Herman Dahl, Nordea. Can you say something on the reasons behind the maturation issues in Scotland in Q4? And secondly, could you say something on the cost development during the beginning of '25?

Johan Jacobsen

executive
#4

Yes. The reason for the higher maturity in our farming operation relates very much to the smolt quality. Our hatcheries in Scotland have not had full control on temperatures. So where temperatures are fluctuating a lot up to maybe 18 degrees in the summer and cold in the winter. So there have been batches produced where water quality has not been controlled as we do in modern hatcheries today. This will obviously be changed now so that smolt will be of high quality, and we should have better control on maturation. So now as we have produced large fish, some of this fish -- if the fish had been harvested before, we had avoided that.

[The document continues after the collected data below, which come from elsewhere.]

(** ** state=absent *)

(** C10.  For every state=absent run (dry or not) that finds the service
    with status INACTIVE, the run exits with changed=false, its only call is
    the first describe (no delete), and [ansible_facts] is the service as
    found with the keys deployments and events removed. *)
Theorem absent_inactive_not_deleted (w : world) (module : AnsibleModule)
    (existing : dict) (deployments events : value) :
  let p := params module in
  state p = absent →
  fetched w p 0 = Return (Some existing) →
  existing !! "status" = Some (VStr "INACTIVE") →
  existing !! "deployments" = Some deployments →
  existing !! "events" = Some events →
  main w module =
    (ExitJson {| changed := false; service := None;
                 ansible_facts :=
                   Some (delete "events" (delete "deployments" existing)) |},
     [describe_call p]).
Proof.
  intros p Hstate Hfetch Hstatus Hdeployments Hevents.
  rewrite (main_fetched _ _ _ Hfetch). unfold in_state. fold p. rewrite Hstate.
  unfold state_absent. rewrite (exists_Some _ _ _ Hstatus). simpl.
  rewrite run_bind, run_lift. unfold py_delitem at 1. rewrite Hdeployments. simpl.
  rewrite run_bind, run_lift. unfold py_delitem.
  rewrite lookup_delete_ne, Hevents by done. simpl.
  rewrite status_is_eq, bool_decide_eq_true_2; [done|].
  by rewrite !lookup_delete_ne.
Qed.

Lemma absent_inactive_not_deleted_witness :
  main (Sample.steady "INACTIVE") (Sample.run absent None None 10 false) =
    (ExitJson {| changed := false; service := None;
                 ansible_facts :=
                   Some (delete "events"
                           (delete "deployments" (Sample.web "INACTIVE"))) |},
     [describe_call (Sample.spec absent None None 10)]).
Proof.
  apply (absent_inactive_not_deleted (Sample.steady "INACTIVE")
           (Sample.run absent None None 10 false) (Sample.web "INACTIVE")
           (VList [Sample.deployment]) (VList [Sample.event]));
    reflexivity.
Defined.

(** ** state=deleting: the wait loop *)

Lemma range_length (n : Z) : length (range n) = Z.to_nat n.
Proof. unfold range. by rewrite length_fmap, length_seq. Qed.

Lemma range_lookup (n : Z) (k : nat) :
  k < Z.to_nat n → range n !! k = Some (Z.of_nat k).
Proof.
  intros Hk. unfold range. rewrite list_lookup_fmap.
  by rewrite lookup_seq_lt.
Qed.

Lemma range_nonpositive (n : Z) : (n ≤ 0)%Z → range n = [].
Proof. intros Hn. unfold range. by rewrite Z2Nat.nonpos. Qed.

Lemma range_last (n : Z) : (0 < n)%Z → last (range n) = Some (n - 1)%Z.
Proof.
  intros Hn. rewrite last_lookup, range_length.
  rewrite range_lookup by lia. f_equal. lia.
Qed.

Lemma rounds_succ (k : nat) (round : list call) :
  rounds (S k) round = (round ++ rounds k round)%list.
Proof. reflexivity. Qed.

Lemma rounds_shift (k : nat) (a b : call) :
  (a :: rounds k [b; a] ++ [b])%list = rounds (S k) [a; b].
Proof.
  induction k as [|k IH]; [done|].
  rewrite (rounds_succ (S k)), <- IH. reflexivity.
Qed.

Lemma describes_so_far_describe (p : Params) (log : list call) :
  describes_so_far (log ++ [describe_call p]) = S (describes_so_far log).
Proof. rewrite describes_so_far_app. unfold describes_so_far. simpl. lia. Qed.

Lemma describes_so_far_sleep (seconds : Z) (log : list call) :
  describes_so_far (log ++ [Sleep seconds]) = describes_so_far log.
Proof. rewrite describes_so_far_app. unfold describes_so_far. simpl. lia. Qed.

(** One round of the loop, given the status the describe reports. *)
Lemma run_poll_round (w : world) (p : Params) (j : Z) (rest : list Z)
    (i : option Z) (results : Results) (log : list call) (status : value) :
  status_at w p (describes_so_far log) = Return status →
  poll w p (j :: rest) i results log =
    if py_eq status (VStr "INACTIVE")
    then (inr (Some j, set_changed true results), (log ++ [describe_call p])%list)
    else (sleep (delay p) ≫= λ _, poll w p rest (Some j) results)
           (log ++ [describe_call p])%list.
Proof.
  intros Hstatus. simpl. rewrite run_bind, run_describe_service.
  unfold status_at in Hstatus.
  destruct (fetched w p (describes_so_far log)) as [existing|]; [|done].
  simpl in *. rewrite run_bind, run_lift, Hstatus. simpl.
  by destruct (py_eq _ _).
Qed.

(** The service turns INACTIVE on round [k] (counted from 0) of the rounds
    still to come: the loop breaks there, with [i] the index of that round,
    after [k] full rounds and one more describe. *)
Lemma poll_until_inactive (w : world) (p : Params) (k : nat) :
  ∀ (indices : list Z) (i : option Z) (results : Results) (log : list call),
  (0 ≤ delay p)%Z →
  (∀ j, j < k →
     ∃ status, status_at w p (describes_so_far log + j) = Return status ∧
               status ≠ VStr "INACTIVE") →
  status_at w p (describes_so_far log + k) = Return (VStr "INACTIVE") →
  k < length indices →
  poll w p indices i results log =
    (inr (indices !! k, set_changed true results),
     (log ++ rounds k [describe_call p; Sleep (delay p)] ++ [describe_call p])%list).
Proof.
  induction k as [|k IH]; intros indices i results log Hdelay Hbefore Hat Hlen;
    destruct indices as [|j rest]; simpl in Hlen; try lia.
  - rewrite Nat.add_0_r in Hat. by rewrite (run_poll_round _ _ _ _ _ _ _ _ Hat).
  - destruct (Hbefore 0) as (status & Hstatus & Hne); [lia|].
    rewrite Nat.add_0_r in Hstatus.
    rewrite (run_poll_round _ _ _ _ _ _ _ _ Hstatus).
    apply py_eq_false in Hne. rewrite Hne.
    rewrite run_bind, run_sleep by done.
    rewrite (IH rest (Some j) results); try done; try lia.
    + rewrite rounds_succ. simpl. by rewrite <- !app_assoc.
    + intros j' Hj'. rewrite describes_so_far_sleep, describes_so_far_describe.
      destruct (Hbefore (S j')) as (st & Hst & Hst'); [lia|].
      exists st. split; [|done]. rewrite <- Hst. f_equal. lia.
    + rewrite describes_so_far_sleep, describes_so_far_describe.
      rewrite <- Hat. f_equal. lia.
Qed.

But producing large fish is also where we get extra value, but it's really important when we produce large fish that we have good and robust smolt so that we can take them through that cycle up to large size. And when that's not the case, then we have an elevated share of maturation. The mature fish has a lower value, and they are very weak when they are exposed for stress, especially during these periods in the late fall during the winter. And it's difficult to -- yes, we can see that there is some maturation already in August, September on the appearance of the fish. If you check the fish in June, you could have seen inside the fish, but the level of maturation was a bit higher than we had expected. So that was the maturation. And the second question was on the cost development. Costs are coming down because of the feed. And in Scotland, the costs have come significantly down because of the derisking strategy, around NOK 60 per kilo. In Faroes, prices are also coming slightly down. The cost price will continue to go down during '25 because as feed -- the fish that we harvest right now has had some more expensive feed earlier. As we go forward, there will be less of that expensive feed. So there will be a further decrease in the cost development during '25.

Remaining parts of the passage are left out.